Lange Jahre stand am Rand der Löwenburger Straße, an einem Ort mit der Bezeichnung Tränkepohl, ein aus Eichenbalken gefertigtes Kreuz. Nahe der auf der linken Straßenseite beginnenden Löwenburger Wiese ist in einer Kurve der Straße ein Damm aufgeschüttet. In Zeiten, als noch in größerem Umfang Viehwirtschaft im Siebengebirge betrieben wurde, war es dessen Aufgabe, das Wasser einer Quelle, deren Schüttung heute nur noch nach längeren Regenphasen einen fließenden Siefen bildet, anzustauen. Die Bezeichnung Tränkepohl weist auf die Funktion als Viehtränke hin.

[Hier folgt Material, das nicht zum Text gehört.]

Definition update_player_achievement_stats (world_address namespace player_id : string)
  : ach PlayerAchievementStats :=
  let id := world_address +:+ ":" +:+ namespace +:+ ":" +:+ player_id in
  let! total_achievements := select (λ d, Z.of_nat (length (achievements_of world_address namespace d))) in
  let! l := get_player_achievements world_address namespace player_id in
  let completed_achievements := as_i32 (Z.of_nat (length (filter (λ a, pa_completed a = true) l))) in
  let total_points := sum_i32 (pa_earned_points <$> l) in
  let completion_percentage := percentage completed_achievements total_achievements in
  let! last_achievement_at := select (last_completion world_address namespace player_id) in
  run (λ now d, set_player_achievements (upsert_stats
    (mkStats id world_address namespace player_id total_points completed_achievements total_achievements
       completion_percentage last_achievement_at now now) (player_achievements d)) d) ;;;
  let! row := select (λ d, head (filter (λ r, stats_id r = id) (player_achievements d))) in
  let! row := st_lift (ok_or AchSqlx row) in
  st_lift (ok_or AchSqlx (decode_stats row)).

Definition get_player_stats (world_address namespace player_id : string)
  : ach (option PlayerAchievementStats) :=
  let! row := select (λ d, head (filter (λ r, stats_world_address r = world_address ∧
    stats_namespace r = namespace ∧ stats_player_id r = player_id) (player_achievements d))) in
  match row with
  | None => st_ret None
  | Some r => let! r := st_lift (ok_or AchSqlx (decode_stats r)) in st_ret (Some r)
  end.

Definition by_points (a b : PlayerAchievementStats) : Prop :=
  stats_total_points b < stats_total_points a ∨
  stats_total_points a = stats_total_points b ∧
  stats_completed_achievements b ≤ stats_completed_achievements a.
#[export] Instance by_points_dec : RelDecision by_points.
Proof. intros a b. unfold by_points. apply _. Defined.

(** [LIMIT ?]: a negative number is no limit *)
Definition limit_rows {A} (limit : Z) (l : list A) : list A :=
  if limit <? 0 then l else take (Z.to_nat limit) l.

Definition get_achievement_leaderboard (world_address namespace : string) (limit : Z)
  : ach (list PlayerAchievementStats) :=
  let! rows := select (λ d, limit_rows limit (merge_sort by_points
    (filter (λ r, stats_world_address r = world_address ∧ stats_namespace r = namespace)
       (player_achievements d)))) in
  st_lift (ok_or AchSqlx (mapM decode_stats rows)).

(** ** Progression *)

(** [new.prog_count] is what is added; [target] the bound of the statement. *)
Definition upsert_progression (target : Z) (new : ProgressionRow) (l : list ProgressionRow)
  : list ProgressionRow :=
  upsert prog_id (λ old,
    let count := prog_count old + prog_count new in
    mkProgression (prog_id old) (prog_task_id old) (prog_world_address old) (prog_namespace old)
      (prog_player_id old) count (if target <=? count then 1 else 0)
      (if (target <=? count) && (prog_completed old =? 0) then Some (prog_updated_at new)
       else prog_completed_at old)
      (prog_created_at old) (prog_updated_at new)) new l.

Definition progression_key (world_address namespace task_id player_id : string) : string :=
  world_address +:+ ":" +:+ namespace +:+ ":" +:+ task_id +:+ ":" +:+ player_id.

(** The statement, which returns the row it wrote *)
Definition write_progression (target : Z) (new : Z → ProgressionRow) : ach ProgressionRow :=
  query (λ now d,
    let l := upsert_progression target (new now) (achievement_progressions d) in
    p ← head (filter (λ p, prog_id p = prog_id (new now)) l);
    Some (p, set_progressions l d)).

Definition utc_now : ach Z := λ d, (Ok (ach_query_time (ach_queries_run d)), d).

Definition update_achievement_progression (world_address namespace : string) (entity : Ty)
  : ach (option AchievementProgression) :=
  let! player_id := field entity "player_id" in
  let! task_id := field entity "task_id" in
  let! count := field_i32_or 1 entity "count" in
  let! task_info := select (λ d, head (filter (λ t, task_world_address t = world_address ∧
    task_namespace t = namespace ∧ task_task_id t = task_id) (achievement_tasks d))) in
  match task_info with
  | None => st_ret None
  | Some t =>
      let achievement_id := task_achievement_id t in
      let task_target := task_total t in
      let progression_id := progression_key world_address namespace task_id player_id in
      let initial_completed := task_target <=? count in
      let! now := utc_now in
      let initial_completed_at := if initial_completed then Some now else None in
      let! row := write_progression task_target (λ now,
        mkProgression progression_id task_id world_address namespace player_id count
          (if initial_completed then 1 else 0) initial_completed_at now now) in
      let! new_count := st_lift (ok_or AchSqlx (decode_i32 (prog_count row))) in
      let completed := prog_completed row =? 1 in
      let! overall_status := calculate_achievement_status achievement_id player_id in
      (if completed then update_task_completion_stats world_address namespace task_id else st_ret tt) ;;;
      (if status_completed overall_status then update_achievement_completion_stats achievement_id
       else st_ret tt) ;;;
      update_player_achievement_stats world_address namespace player_id ;;;
      let! world_address_felt := st_lift (ok_or AchParse (felt_of_hex world_address)) in
      let! player_id_felt := st_lift (ok_or AchParse (felt_of_hex player_id)) in
      st_ret (Some (mkAchievementProgression progression_id achievement_id task_id world_address_felt
        namespace player_id_felt (as_u32 new_count) completed (prog_completed_at row)
        (prog_created_at row) (prog_updated_at row)))
  end.
End operations.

Auch an Eichenholz geht die Zeit nicht spurlos vorüber, und so lag der Querbalken des Kreuzes eines Tages am Boden. Im Vierungsbereich der Balken war immer wieder Wasser eingedrungen und hatte das Holz so verwittern lassen, dass eine Instandsetzung nicht mehr möglich war. Deshalb hat der VVS den Zimmerermeister Ferdinand Hoitz/Kgw-Odd beauftragt, ein neues Kreuz in Form das alten anzufertigen. Rechtzeitig zu Weihnachten wurde es fertig und konnte am alten Standort aufgestellt werden.